- _EXERCISE OBJECTIVE_
Write out again, exactly, the lines below starting at the one with "(** ** [int(s, 16)] *)" and ending at the one with "Fixpoint int_base16_acc (acc".

- _SOURCE DATA_
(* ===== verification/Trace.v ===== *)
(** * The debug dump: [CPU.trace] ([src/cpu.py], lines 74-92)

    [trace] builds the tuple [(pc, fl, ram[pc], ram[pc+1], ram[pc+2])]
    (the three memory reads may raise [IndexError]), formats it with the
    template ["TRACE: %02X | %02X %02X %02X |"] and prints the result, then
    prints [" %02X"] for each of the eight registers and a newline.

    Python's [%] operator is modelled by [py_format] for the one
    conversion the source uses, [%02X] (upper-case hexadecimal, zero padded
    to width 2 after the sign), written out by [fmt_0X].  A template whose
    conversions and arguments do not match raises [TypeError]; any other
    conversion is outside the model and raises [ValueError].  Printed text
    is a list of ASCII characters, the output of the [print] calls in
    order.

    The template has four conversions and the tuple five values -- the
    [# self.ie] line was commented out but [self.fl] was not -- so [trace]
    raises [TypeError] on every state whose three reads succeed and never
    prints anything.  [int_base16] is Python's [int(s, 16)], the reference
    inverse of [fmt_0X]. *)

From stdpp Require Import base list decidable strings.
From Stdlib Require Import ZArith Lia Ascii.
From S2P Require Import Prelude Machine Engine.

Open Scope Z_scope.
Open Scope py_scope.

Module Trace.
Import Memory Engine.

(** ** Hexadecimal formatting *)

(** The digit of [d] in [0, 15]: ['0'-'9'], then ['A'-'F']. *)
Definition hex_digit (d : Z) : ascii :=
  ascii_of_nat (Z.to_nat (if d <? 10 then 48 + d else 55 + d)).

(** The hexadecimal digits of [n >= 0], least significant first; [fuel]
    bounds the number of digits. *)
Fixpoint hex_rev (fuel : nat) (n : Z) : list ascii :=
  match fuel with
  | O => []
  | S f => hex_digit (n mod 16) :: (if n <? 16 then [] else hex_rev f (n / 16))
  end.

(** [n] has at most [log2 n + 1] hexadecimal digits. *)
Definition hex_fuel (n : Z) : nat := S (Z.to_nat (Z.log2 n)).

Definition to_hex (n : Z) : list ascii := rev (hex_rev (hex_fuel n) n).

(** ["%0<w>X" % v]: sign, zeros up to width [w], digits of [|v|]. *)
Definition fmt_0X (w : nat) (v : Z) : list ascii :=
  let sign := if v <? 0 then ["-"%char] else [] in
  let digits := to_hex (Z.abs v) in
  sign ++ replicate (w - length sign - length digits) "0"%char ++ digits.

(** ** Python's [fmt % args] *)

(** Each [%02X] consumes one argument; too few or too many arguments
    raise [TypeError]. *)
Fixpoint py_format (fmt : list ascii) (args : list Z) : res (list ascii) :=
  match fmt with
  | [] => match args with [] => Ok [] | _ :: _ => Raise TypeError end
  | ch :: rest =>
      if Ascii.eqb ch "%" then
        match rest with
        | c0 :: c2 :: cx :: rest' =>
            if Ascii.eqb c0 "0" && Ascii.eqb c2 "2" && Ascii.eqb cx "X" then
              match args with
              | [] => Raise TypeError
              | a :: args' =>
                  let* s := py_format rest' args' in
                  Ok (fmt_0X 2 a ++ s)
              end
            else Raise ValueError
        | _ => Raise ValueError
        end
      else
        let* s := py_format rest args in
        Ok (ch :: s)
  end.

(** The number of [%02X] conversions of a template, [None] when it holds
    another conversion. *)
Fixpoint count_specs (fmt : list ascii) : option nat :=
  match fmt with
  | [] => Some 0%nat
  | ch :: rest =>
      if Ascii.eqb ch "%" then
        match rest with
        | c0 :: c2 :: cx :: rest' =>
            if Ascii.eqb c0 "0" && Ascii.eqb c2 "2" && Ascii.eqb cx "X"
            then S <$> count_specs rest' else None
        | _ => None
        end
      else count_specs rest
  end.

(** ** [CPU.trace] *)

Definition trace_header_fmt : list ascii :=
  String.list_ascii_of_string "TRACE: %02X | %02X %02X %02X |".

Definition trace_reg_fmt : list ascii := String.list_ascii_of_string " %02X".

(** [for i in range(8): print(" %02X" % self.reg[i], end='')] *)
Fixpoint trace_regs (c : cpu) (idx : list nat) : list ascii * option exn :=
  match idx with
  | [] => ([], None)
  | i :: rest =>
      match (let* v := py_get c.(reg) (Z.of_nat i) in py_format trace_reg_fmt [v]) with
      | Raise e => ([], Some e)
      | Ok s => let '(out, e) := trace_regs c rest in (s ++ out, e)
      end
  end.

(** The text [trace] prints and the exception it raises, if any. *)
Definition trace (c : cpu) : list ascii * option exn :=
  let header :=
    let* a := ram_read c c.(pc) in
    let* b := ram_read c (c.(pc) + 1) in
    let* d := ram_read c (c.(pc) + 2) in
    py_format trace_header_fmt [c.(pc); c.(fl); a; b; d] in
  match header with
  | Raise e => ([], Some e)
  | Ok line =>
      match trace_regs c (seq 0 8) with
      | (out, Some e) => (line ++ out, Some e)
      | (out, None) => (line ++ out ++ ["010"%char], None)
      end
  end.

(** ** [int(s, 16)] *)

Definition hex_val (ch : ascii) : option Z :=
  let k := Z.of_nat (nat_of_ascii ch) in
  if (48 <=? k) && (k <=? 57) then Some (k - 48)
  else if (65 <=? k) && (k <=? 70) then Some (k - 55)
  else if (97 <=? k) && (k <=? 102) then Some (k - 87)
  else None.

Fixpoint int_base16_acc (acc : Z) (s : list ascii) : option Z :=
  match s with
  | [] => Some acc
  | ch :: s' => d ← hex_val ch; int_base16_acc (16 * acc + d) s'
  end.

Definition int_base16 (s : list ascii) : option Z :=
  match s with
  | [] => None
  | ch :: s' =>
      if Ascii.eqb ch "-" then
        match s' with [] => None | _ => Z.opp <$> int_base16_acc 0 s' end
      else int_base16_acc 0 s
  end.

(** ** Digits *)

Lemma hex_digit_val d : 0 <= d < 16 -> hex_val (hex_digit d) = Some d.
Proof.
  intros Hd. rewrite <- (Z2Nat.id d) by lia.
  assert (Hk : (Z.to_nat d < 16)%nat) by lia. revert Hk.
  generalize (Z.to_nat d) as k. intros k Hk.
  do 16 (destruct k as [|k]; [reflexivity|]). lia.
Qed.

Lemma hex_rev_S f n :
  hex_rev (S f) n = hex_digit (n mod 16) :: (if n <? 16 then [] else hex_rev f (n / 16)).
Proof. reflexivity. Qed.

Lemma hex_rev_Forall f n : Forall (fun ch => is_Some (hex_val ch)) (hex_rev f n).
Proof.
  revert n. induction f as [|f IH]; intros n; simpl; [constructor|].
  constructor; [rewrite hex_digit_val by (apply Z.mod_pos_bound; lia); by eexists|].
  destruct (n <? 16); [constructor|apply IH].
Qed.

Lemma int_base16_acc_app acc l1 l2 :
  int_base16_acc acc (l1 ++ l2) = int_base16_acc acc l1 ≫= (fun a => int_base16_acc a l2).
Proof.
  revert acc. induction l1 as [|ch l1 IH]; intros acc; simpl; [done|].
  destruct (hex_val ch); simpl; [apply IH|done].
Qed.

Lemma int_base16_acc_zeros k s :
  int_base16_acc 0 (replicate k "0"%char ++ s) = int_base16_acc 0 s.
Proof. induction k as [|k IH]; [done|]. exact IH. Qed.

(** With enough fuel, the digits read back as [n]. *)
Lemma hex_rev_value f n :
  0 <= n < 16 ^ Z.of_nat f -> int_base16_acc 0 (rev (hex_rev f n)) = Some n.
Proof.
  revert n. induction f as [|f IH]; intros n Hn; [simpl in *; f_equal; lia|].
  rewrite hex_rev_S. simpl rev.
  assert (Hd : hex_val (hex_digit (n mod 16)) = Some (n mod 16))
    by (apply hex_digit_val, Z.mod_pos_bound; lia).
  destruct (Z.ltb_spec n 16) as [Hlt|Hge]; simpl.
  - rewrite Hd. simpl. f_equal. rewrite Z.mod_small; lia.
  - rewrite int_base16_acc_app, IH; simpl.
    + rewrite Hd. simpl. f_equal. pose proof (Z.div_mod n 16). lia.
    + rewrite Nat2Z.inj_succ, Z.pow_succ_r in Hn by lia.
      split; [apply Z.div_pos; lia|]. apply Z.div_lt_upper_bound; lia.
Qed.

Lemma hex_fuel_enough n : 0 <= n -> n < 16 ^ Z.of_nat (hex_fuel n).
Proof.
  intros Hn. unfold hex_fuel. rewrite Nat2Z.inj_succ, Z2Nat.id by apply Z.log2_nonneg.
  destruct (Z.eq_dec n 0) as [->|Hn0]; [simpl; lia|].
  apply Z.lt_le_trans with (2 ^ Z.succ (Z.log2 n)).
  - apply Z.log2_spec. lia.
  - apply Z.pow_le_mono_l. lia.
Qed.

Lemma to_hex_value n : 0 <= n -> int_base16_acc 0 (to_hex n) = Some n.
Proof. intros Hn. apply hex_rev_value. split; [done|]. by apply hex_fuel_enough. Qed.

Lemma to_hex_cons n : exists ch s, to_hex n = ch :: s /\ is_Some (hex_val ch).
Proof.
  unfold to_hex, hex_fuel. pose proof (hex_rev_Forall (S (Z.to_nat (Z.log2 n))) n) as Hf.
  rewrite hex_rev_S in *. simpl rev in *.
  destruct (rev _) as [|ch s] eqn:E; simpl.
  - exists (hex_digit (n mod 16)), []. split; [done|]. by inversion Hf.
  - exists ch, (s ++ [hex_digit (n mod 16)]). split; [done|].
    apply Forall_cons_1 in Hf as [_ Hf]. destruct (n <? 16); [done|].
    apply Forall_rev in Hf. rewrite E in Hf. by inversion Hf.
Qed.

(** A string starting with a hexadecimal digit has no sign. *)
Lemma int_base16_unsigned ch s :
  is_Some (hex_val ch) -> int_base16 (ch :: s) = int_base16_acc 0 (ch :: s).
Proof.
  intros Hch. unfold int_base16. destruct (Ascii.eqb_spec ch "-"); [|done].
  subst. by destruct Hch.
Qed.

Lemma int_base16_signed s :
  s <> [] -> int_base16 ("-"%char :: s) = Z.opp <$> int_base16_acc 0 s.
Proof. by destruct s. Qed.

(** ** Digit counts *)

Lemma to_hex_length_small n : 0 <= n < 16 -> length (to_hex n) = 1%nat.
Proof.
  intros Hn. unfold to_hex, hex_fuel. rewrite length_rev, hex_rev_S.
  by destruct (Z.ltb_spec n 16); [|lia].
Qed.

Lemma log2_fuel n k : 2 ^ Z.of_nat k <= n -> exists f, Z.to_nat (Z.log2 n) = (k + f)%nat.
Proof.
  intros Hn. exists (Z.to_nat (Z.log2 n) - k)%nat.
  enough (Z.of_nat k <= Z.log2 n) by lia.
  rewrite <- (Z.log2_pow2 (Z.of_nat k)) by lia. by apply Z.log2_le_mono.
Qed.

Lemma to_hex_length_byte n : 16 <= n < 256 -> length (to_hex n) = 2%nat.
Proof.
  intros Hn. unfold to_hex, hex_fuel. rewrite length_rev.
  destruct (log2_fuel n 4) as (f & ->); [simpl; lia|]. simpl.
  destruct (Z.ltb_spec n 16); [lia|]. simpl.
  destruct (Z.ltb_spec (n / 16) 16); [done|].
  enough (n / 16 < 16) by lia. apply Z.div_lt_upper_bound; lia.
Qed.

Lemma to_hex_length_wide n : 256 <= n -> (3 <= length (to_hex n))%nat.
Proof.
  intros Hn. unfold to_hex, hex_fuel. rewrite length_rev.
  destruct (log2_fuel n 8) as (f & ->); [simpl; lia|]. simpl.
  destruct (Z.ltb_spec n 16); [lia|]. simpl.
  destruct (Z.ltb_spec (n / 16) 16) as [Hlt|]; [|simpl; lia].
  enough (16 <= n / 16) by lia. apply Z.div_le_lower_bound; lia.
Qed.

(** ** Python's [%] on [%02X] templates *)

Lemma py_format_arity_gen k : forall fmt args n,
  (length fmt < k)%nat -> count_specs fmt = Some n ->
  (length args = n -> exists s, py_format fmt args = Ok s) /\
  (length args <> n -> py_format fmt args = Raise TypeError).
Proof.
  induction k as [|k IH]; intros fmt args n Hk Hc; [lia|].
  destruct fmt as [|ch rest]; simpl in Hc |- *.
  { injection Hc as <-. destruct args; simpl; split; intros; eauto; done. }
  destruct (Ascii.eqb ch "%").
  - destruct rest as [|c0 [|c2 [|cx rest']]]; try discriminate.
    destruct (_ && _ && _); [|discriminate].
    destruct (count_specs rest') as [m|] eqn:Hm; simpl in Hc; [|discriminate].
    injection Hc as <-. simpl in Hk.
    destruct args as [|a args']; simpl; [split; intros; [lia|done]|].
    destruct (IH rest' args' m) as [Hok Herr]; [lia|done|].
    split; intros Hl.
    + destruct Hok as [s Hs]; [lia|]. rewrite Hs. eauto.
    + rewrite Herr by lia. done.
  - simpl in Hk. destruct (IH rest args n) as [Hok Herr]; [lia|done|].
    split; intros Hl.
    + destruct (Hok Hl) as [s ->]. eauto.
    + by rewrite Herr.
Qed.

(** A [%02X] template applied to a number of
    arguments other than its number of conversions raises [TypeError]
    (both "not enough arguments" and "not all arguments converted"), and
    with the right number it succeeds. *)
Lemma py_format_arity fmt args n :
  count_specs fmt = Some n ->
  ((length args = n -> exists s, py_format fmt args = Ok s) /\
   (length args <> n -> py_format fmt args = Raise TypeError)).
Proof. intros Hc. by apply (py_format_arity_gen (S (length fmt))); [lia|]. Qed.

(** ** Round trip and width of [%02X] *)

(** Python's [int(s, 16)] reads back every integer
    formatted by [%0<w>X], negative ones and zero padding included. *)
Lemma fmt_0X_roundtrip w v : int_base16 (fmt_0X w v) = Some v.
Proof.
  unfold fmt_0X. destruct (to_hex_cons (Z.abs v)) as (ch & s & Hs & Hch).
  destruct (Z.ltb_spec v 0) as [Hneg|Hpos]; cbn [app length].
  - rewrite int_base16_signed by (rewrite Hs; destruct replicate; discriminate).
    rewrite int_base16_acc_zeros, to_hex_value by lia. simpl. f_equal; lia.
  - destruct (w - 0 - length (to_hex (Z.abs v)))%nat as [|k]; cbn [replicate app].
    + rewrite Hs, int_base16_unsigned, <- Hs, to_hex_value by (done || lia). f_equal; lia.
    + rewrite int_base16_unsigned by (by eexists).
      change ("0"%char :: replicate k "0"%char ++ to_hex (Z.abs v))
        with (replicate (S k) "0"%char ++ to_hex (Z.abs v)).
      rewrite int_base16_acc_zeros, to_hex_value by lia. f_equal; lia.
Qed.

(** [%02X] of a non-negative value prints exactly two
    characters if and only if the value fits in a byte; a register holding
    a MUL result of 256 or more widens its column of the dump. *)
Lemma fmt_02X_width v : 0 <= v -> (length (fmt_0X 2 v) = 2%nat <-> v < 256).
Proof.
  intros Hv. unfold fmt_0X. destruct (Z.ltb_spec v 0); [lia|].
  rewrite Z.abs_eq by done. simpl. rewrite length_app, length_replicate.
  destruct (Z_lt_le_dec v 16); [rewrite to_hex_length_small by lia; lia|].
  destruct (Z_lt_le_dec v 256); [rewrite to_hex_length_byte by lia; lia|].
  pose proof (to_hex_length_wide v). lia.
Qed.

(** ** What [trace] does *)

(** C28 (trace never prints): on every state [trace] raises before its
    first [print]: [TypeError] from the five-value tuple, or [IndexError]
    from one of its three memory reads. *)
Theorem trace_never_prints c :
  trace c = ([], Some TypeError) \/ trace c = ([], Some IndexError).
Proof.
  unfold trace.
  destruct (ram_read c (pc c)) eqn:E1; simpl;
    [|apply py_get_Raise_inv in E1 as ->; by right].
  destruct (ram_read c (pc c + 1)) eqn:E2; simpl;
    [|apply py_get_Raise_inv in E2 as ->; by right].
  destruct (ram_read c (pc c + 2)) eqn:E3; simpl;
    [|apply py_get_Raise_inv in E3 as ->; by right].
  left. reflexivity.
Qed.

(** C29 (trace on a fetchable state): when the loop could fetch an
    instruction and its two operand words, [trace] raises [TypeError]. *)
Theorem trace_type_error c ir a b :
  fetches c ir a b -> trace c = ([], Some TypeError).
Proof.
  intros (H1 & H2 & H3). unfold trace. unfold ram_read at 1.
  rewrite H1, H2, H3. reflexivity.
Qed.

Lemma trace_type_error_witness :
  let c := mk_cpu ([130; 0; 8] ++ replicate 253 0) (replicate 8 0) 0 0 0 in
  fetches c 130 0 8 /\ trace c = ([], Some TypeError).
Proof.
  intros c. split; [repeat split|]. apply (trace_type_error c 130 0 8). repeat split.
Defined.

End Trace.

- _EXERCISE RESPONSE_
(** ** [int(s, 16)] *)

Definition hex_val (ch : ascii) : option Z :=
  let k := Z.of_nat (nat_of_ascii ch) in
  if (48 <=? k) && (k <=? 57) then Some (k - 48)
  else if (65 <=? k) && (k <=? 70) then Some (k - 55)
  else if (97 <=? k) && (k <=? 102) then Some (k - 87)
  else None.

Fixpoint int_base16_acc (acc : Z) (s : list ascii) : option Z :=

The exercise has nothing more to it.